1. A device for automatically switching endian order between a computer and a peripheral device, the computer having a microprocessor and a first register for temporarily storing the data that the microprocessor accessed, the peripheral device having a second register for accessing the peripheral device data, the computer accessing the peripheral device based on data signal, address signal, and control signal, the device for automatically switching endian order comprising:

an address decoder for receiving and decoding the address signal from the computer to determine whether the address to be accessed by the computer is at a predefined memory space; and

an endian converter connected to the first register of the computer and the second register of the peripheral device for writing data stored in the first register to the second register, or writing data stored in the second register to the first register, wherein, when the address decoder determines that the address to be accessed by the computer is at the predefined memory space, the endian converter writes the little-endian and the big-endian of the first register to the big-endian and the little-endian of the second register, or writes the little-endian and the big-endian of the second register to the big-endian and the little-endian of the first register; otherwise, the endian converter writes the little-endian and the big-endian of the first register to the little-endian and the big-endian of the second register, or writes the little-endian and the big-endian of the second register to the little-endian and the big-endian of the first register.

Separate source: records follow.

(** The constructor. *)
Definition create (request_id : bytes) (max_attempts : nat) : outcome t :=
  if decide (request_id = []) then Throw (invalid_argument "request_id is required") else
  if max_attempts =? 0 then Throw (invalid_argument "max_attempts must be positive") else
  Ret (mk_t (ExecutionState.mk request_id [] ∅ false None) max_attempts).

Definition state (o : t) : ExecutionState.t := state_ o.
Definition exhausted (o : t) : bool := max_attempts_ o <=? length (attempts (state_ o)).

(** Replacing [state_]. *)
Definition with_state (s : ExecutionState.t) (o : t) : t := mk_t s (max_attempts_ o).

Definition ensure_active : M t unit :=
  o ← get;
  lift (throw_if (completed (state_ o)) (logic_error "execution already completed")).

(** [attempts.back().outcome = out] when [attempts] is not empty and its last
    node is [node]. *)
Definition mark_last (node out : bytes) (l : list ExecutionAttempt.t) : list ExecutionAttempt.t :=
  match last l with
  | Some a =>
      if decide (ExecutionAttempt.node_id a = node)
      then take (length l - 1) l ++ [ExecutionAttempt.mk (ExecutionAttempt.node_id a) out]
      else l
  | None => l
  end.

Definition begin_attempt (node_id : bytes) : M t unit :=
  ensure_active;;
  o ← get;
  lift (throw_if (bool_decide (node_id = [])) (invalid_argument "node_id is required"));;
  lift (throw_if (bool_decide (node_id ∈ excluded_nodes (state_ o)))
          (invalid_argument "cannot retry excluded node"));;
  lift (throw_if (exhausted o) (runtime_error "execution attempts exhausted"));;
  put (with_state (set_attempts (attempts (state_ o)
         ++ [ExecutionAttempt.mk node_id (str "IN_FLIGHT")]) (state_ o)) o).

Definition accept_authenticated_failure (notice : FailureNotice.t) : M t unit :=
  ensure_active;;
  o ← get;
  lift (throw_if (bool_decide (FailureNotice.request_id notice <> request_id (state_ o)))
          (invalid_argument "failure request_id mismatch"));;
  lift (throw_if (bool_decide (FailureNotice.failed_node_id notice = []))
          (invalid_argument "failed_node_id is required"));;
  lift (throw_if (bool_decide (FailureNotice.signature notice = []))
          (invalid_argument "failure must be authenticated before orchestration"));;
  put (with_state (set_excluded_nodes ({[FailureNotice.failed_node_id notice]}
         ∪ excluded_nodes (state_ o)) (state_ o)) o);;
  o ← get;
  put (with_state (set_attempts (mark_last (FailureNotice.failed_node_id notice) (str "FAILED")
         (attempts (state_ o))) (state_ o)) o).

Definition accept_authenticated_result (result : JobResult.t) : M t unit :=
  ensure_active;;
  o ← get;
  lift (throw_if (bool_decide (JobResult.request_id result <> request_id (state_ o)))
          (invalid_argument "result request_id mismatch"));;
  lift (throw_if (bool_decide (JobResult.signature result = []))
          (invalid_argument "result must be authenticated before orchestration"));;
  lift (throw_if (bool_decide (JobResult.status result <> str "OK"))
          (invalid_argument "only successful result completes execution"));;
  put (with_state (set_attempts (mark_last (JobResult.responder_node_id result) (str "OK")
         (attempts (state_ o))) (state_ o)) o);;
  o ← get;
  put (with_state (complete result (state_ o)) o).
End ExecutionFailoverOrchestrator.

Import ExecutionFailoverOrchestrator.

#[local] Arguments str : simpl never.

(** ** The three operations, by their guards *)

(** What a call needs, and what it makes of the state. *)
Definition can_begin (node : bytes) (o : t) : Prop :=
  ExecutionState.completed (state_ o) = false /\ node <> []
  /\ (node ∉ ExecutionState.excluded_nodes (state_ o)) /\ exhausted o = false.
Definition can_fail (n : FailureNotice.t) (o : t) : Prop :=
  ExecutionState.completed (state_ o) = false
  /\ FailureNotice.request_id n = ExecutionState.request_id (state_ o)
  /\ FailureNotice.failed_node_id n <> [] /\ FailureNotice.signature n <> [].
Definition can_complete (r : JobResult.t) (o : t) : Prop :=
  ExecutionState.completed (state_ o) = false
  /\ JobResult.request_id r = ExecutionState.request_id (state_ o)
  /\ JobResult.signature r <> [] /\ JobResult.status r = str "OK".

#[export] Instance can_begin_dec node o : Decision (can_begin node o).
Proof. unfold can_begin. apply _. Defined.
#[export] Instance can_fail_dec n o : Decision (can_fail n o).
Proof. unfold can_fail. apply _. Defined.
#[export] Instance can_complete_dec r o : Decision (can_complete r o).
Proof. unfold can_complete. apply _. Defined.

Definition begun (node : bytes) (o : t) : t :=
  let s := state_ o in
  mk_t (ExecutionState.mk (ExecutionState.request_id s)
          (ExecutionState.attempts s ++ [ExecutionAttempt.mk node (str "IN_FLIGHT")])
          (ExecutionState.excluded_nodes s) (ExecutionState.completed s)
          (ExecutionState.result s)) (max_attempts_ o).
Definition failed (node : bytes) (o : t) : t :=
  let s := state_ o in
  mk_t (ExecutionState.mk (ExecutionState.request_id s)
          (mark_last node (str "FAILED") (ExecutionState.attempts s))
          ({[node]} ∪ ExecutionState.excluded_nodes s) (ExecutionState.completed s)
          (ExecutionState.result s)) (max_attempts_ o).
Definition done_with (r : JobResult.t) (o : t) : t :=
  let s := state_ o in
  mk_t (ExecutionState.mk (ExecutionState.request_id s)
          (mark_last (JobResult.responder_node_id r) (str "OK") (ExecutionState.attempts s))
          (ExecutionState.excluded_nodes s) true (Some r)) (max_attempts_ o).

(** Running guards: each either throws and leaves the state, or passes. *)
Lemma run_guard {S A} (b : bool) e (k : M S A) s :
  (lift (throw_if b e);; k) s = (if b then (Throw e, s) else k s).
Proof. by destruct b. Qed.
Lemma run_get {S A} (k : S -> M S A) s : (o ← get; k o) s = k s s.
Proof. done. Qed.
Lemma run_ensure_active {A} (k : M t A) o :
  (ensure_active;; k) o = (if ExecutionState.completed (state_ o)
    then (Throw (logic_error "execution already completed"), o) else k o).
Proof.
  unfold ensure_active, mbind, M_bind, get, lift. by destruct (ExecutionState.completed _).
Qed.

Ltac run_guards := rewrite ?run_ensure_active, ?run_get, ?run_guard.

(** When the guards hold the call returns; otherwise some guard throws. *)
Ltac guards_pass :=
  run_guards; repeat (case_bool_decide; [tauto|]); done.
Ltac guard_throws H :=
  run_guards; repeat (case_match; [by eexists|]); exfalso; apply H;
  rewrite ?bool_decide_eq_false in *; split_and!; (done || by apply dec_stable).

Lemma begin_attempt_spec node o :
  if decide (can_begin node o)
  then begin_attempt node o = (Ret tt, begun node o)
  else exists e, begin_attempt node o = (Throw e, o).
Proof.
  unfold begin_attempt. case_decide as H.
  - destruct H as (Ha & Hb & Hc & Hd). run_guards. rewrite Ha, Hd. guards_pass.
  - guard_throws H.
Qed.

Lemma accept_failure_spec n o :
  if decide (can_fail n o)
  then accept_authenticated_failure n o = (Ret tt, failed (FailureNotice.failed_node_id n) o)
  else exists e, accept_authenticated_failure n o = (Throw e, o).
Proof.
  unfold accept_authenticated_failure. case_decide as H.
  - destruct H as (Ha & Hb & Hc & Hd). run_guards. rewrite Ha. guards_pass.
  - guard_throws H.
Qed.

Lemma accept_result_spec r o :
  if decide (can_complete r o)
  then accept_authenticated_result r o = (Ret tt, done_with r o)
  else exists e, accept_authenticated_result r o = (Throw e, o).
Proof.
  unfold accept_authenticated_result. case_decide as H.
  - destruct H as (Ha & Hb & Hc & Hd). run_guards. rewrite Ha. guards_pass.
  - guard_throws H.
Qed.

Lemma mark_last_cases node out l :
  mark_last node out l = l
  \/ exists l0 a, l = l0 ++ [a] /\ ExecutionAttempt.node_id a = node
       /\ mark_last node out l = l0 ++ [ExecutionAttempt.mk node out].
Proof.
  destruct l as [|a l0 _] using rev_ind; [by left|]. unfold mark_last. rewrite last_snoc.
  case_decide as H; [right|by left]. exists l0, a. subst. split_and!; [done..|].
  rewrite length_app, Nat.add_sub. by rewrite take_app_length.
Qed.

Lemma mark_last_length node out l : length (mark_last node out l) = length l.
Proof.
  destruct (mark_last_cases node out l) as [->|(l0 & a & -> & _ & ->)]; [done|].
  by rewrite !length_app.
Qed.

Lemma mark_last_snoc node out l a :
  ExecutionAttempt.node_id a = node ->
  mark_last node out (l ++ [a]) = l ++ [ExecutionAttempt.mk node out].
Proof.
  intros H. unfold mark_last. rewrite last_snoc, decide_True by done. subst.
  by rewrite length_app, Nat.add_sub, take_app_length.
Qed.

(** ** Sequences of calls *)

Inductive event : Type :=
| BeginAttempt (node : bytes)
| AcceptFailure (notice : FailureNotice.t)
| AcceptResult (result : JobResult.t).

Definition perform (e : event) : M t unit :=
  match e with
  | BeginAttempt node => begin_attempt node
  | AcceptFailure n => accept_authenticated_failure n
  | AcceptResult r => accept_authenticated_result r
  end.

(** The states any sequence of calls reaches, whether they return or throw. *)
Inductive reachable (rid : bytes) (max : nat) : t -> Prop :=
| reach_create o : create rid max = Ret o -> reachable rid max o
| reach_call o e out o' :
    reachable rid max o -> perform e o = (out, o') -> reachable rid max o'.

(** A call returns and takes one of three steps, or throws and takes none. *)
Inductive step : t -> t -> Prop :=
| step_begin node o : can_begin node o -> step o (begun node o)
| step_fail n o : can_fail n o -> step o (failed (FailureNotice.failed_node_id n) o)
| step_complete r o : can_complete r o -> step o (done_with r o).

Lemma perform_cases e o :
  (exists o', perform e o = (Ret tt, o') /\ step o o') \/ exists x, perform e o = (Throw x, o).
Proof.
  destruct e as [node|n|r]; cbn [perform].
  - pose proof (begin_attempt_spec node o). case_decide; [left|by right].
    eexists; split; [done|by constructor].
  - pose proof (accept_failure_spec n o). case_decide; [left|by right].
    eexists; split; [done|by constructor].
  - pose proof (accept_result_spec r o). case_decide; [left|by right].
    eexists; split; [done|by constructor].
Qed.

Lemma reachable_ind_step rid max (P : t -> Prop) :
  (forall o, create rid max = Ret o -> P o) ->
  (forall o o', P o -> step o o' -> P o') ->
  forall o, reachable rid max o -> P o.
Proof.
  intros Hc Hs o. induction 1 as [o E|o e out o' _ IH E]; [by apply Hc|].
  destruct (perform_cases e o) as [(o1 & E1 & H1)|(x & E1)]; rewrite E1 in E; injection E as _ <-;
    [by eapply Hs|done].
Qed.

(** ** The invariant *)

Definition wf_attempt (excluded : gset bytes) (a : ExecutionAttempt.t) : Prop :=
  ExecutionAttempt.node_id a <> []
  /\ (ExecutionAttempt.outcome a = str "IN_FLIGHT" \/ ExecutionAttempt.outcome a = str "OK"
      \/ ExecutionAttempt.outcome a = str "FAILED" /\ ExecutionAttempt.node_id a ∈ excluded).

(** No node that failed is tried again. *)
Definition no_retry (l : list ExecutionAttempt.t) : Prop := forall i j a b,
  i < j -> l !! i = Some a -> l !! j = Some b -> ExecutionAttempt.outcome a = str "FAILED" ->
  ExecutionAttempt.node_id a <> ExecutionAttempt.node_id b.

(** Only the last attempt can have succeeded, and only when the execution has. *)
Definition ok_last (completed : bool) (l : list ExecutionAttempt.t) : Prop := forall i a,
  l !! i = Some a -> ExecutionAttempt.outcome a = str "OK" -> completed = true /\ S i = length l.

Definition wf_result (rid : bytes) (completed : bool) (r : option JobResult.t) : Prop :=
  match r with
  | None => completed = false
  | Some r => completed = true /\ JobResult.request_id r = rid
              /\ JobResult.signature r <> [] /\ JobResult.status r = str "OK"
  end.

Definition lifecycle_inv (rid : bytes) (max : nat) (o : t) : Prop :=
  let s := state_ o in
  rid <> [] /\ 0 < max /\ ExecutionState.request_id s = rid /\ max_attempts_ o = max
  /\ length (ExecutionState.attempts s) <= max
  /\ ([] ∉ ExecutionState.excluded_nodes s)
  /\ Forall (wf_attempt (ExecutionState.excluded_nodes s)) (ExecutionState.attempts s)
  /\ no_retry (ExecutionState.attempts s)
  /\ ok_last (ExecutionState.completed s) (ExecutionState.attempts s)
  /\ wf_result rid (ExecutionState.completed s) (ExecutionState.result s).

Lemma create_ret rid max o :
  create rid max = Ret o ->
  rid <> [] /\ 0 < max /\ o = mk_t (ExecutionState.mk rid [] ∅ false None) max.
Proof.
  unfold create. case_decide; [done|]. destruct (Nat.eqb_spec max 0); [done|].
  intros [= <-]. split_and!; [done|lia|done].
Qed.

Lemma create_inv rid max o : create rid max = Ret o -> lifecycle_inv rid max o.
Proof.
  intros (? & ? & ->)%create_ret. unfold lifecycle_inv. cbn.
  split_and!; try done; lia.
Qed.

Lemma begun_inv rid max node o :
  lifecycle_inv rid max o -> can_begin node o -> lifecycle_inv rid max (begun node o).
Proof.
  intros (H1 & H2 & H3 & H4 & H5 & H6 & H7 & H8 & H9 & H10) (Hc & Hn & Hx & He).
  unfold exhausted in He. apply Nat.leb_gt in He. unfold lifecycle_inv. cbn. split_and!; try done.
  - rewrite length_app. cbn. lia.
  - apply Forall_app. split; [done|]. constructor; [|done]. split; [done|by left].
  - intros i j a b Hij Ha Hb Hf.
    apply lookup_snoc_Some in Hb as [[Hj Hb]|[-> <-]];
      apply lookup_snoc_Some in Ha as [[Hi Ha]|[-> <-]]; try lia; [by eapply (H8 i j)|].
    apply (Forall_lookup_1 _ _ _ _ H7) in Ha as [_ Ha]. cbn.
    destruct Ha as [E|[E|[_ Ha]]]; [rewrite E in Hf; done..|]. intros E. by rewrite E in Ha.
  - intros i a Ha Ho. apply lookup_snoc_Some in Ha as [[Hi Ha]|[-> <-]]; [|done].
    destruct (H9 _ _ Ha Ho). congruence.
Qed.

2. The device for automatically switching endian order as claimed in claim 1, wherein the address decoder further receives the control signal from the computer, and, based on whether the control signal enables the peripheral device, determines whether the address to be accessed by the computer is at the predefined memory space.

3. The device for automatically switching endian order as claimed in claim 1, wherein the endian converter is a complex programmable logic device (CPLD).

4. The device for automatically switching endian order as claimed in claim 3, wherein the endian converter further comprises:

a first switch unit connected to the little-endian of the first register and the little-endian of the second register;

a second switch unit connected to the big-endian of the first register and the big-endian of the second register;

a third switch unit connected to the little-endian of the first register and the big-endian of the second register; and

a fourth switch unit connected to the big-endian of the first register and the little-endian of the second register;

wherein, when the address decoder determines that the address to be accessed by the computer is at the predefined memory space, the first switch unit and second switch unit are disconnected, and the third switch unit and the fourth switch unit are connected; otherwise, the first switch unit and second switch unit are conducted, and the third switch unit and the fourth switch unit are disconnected.

5. The device for automatically switching endian order as claimed in claim 1, wherein the peripheral device is PCMCIA card.

6. The device for automatically switching endian order as claimed in claim 5, wherein the predefined memory space is mapping to the I/O space of the PCMCIA card.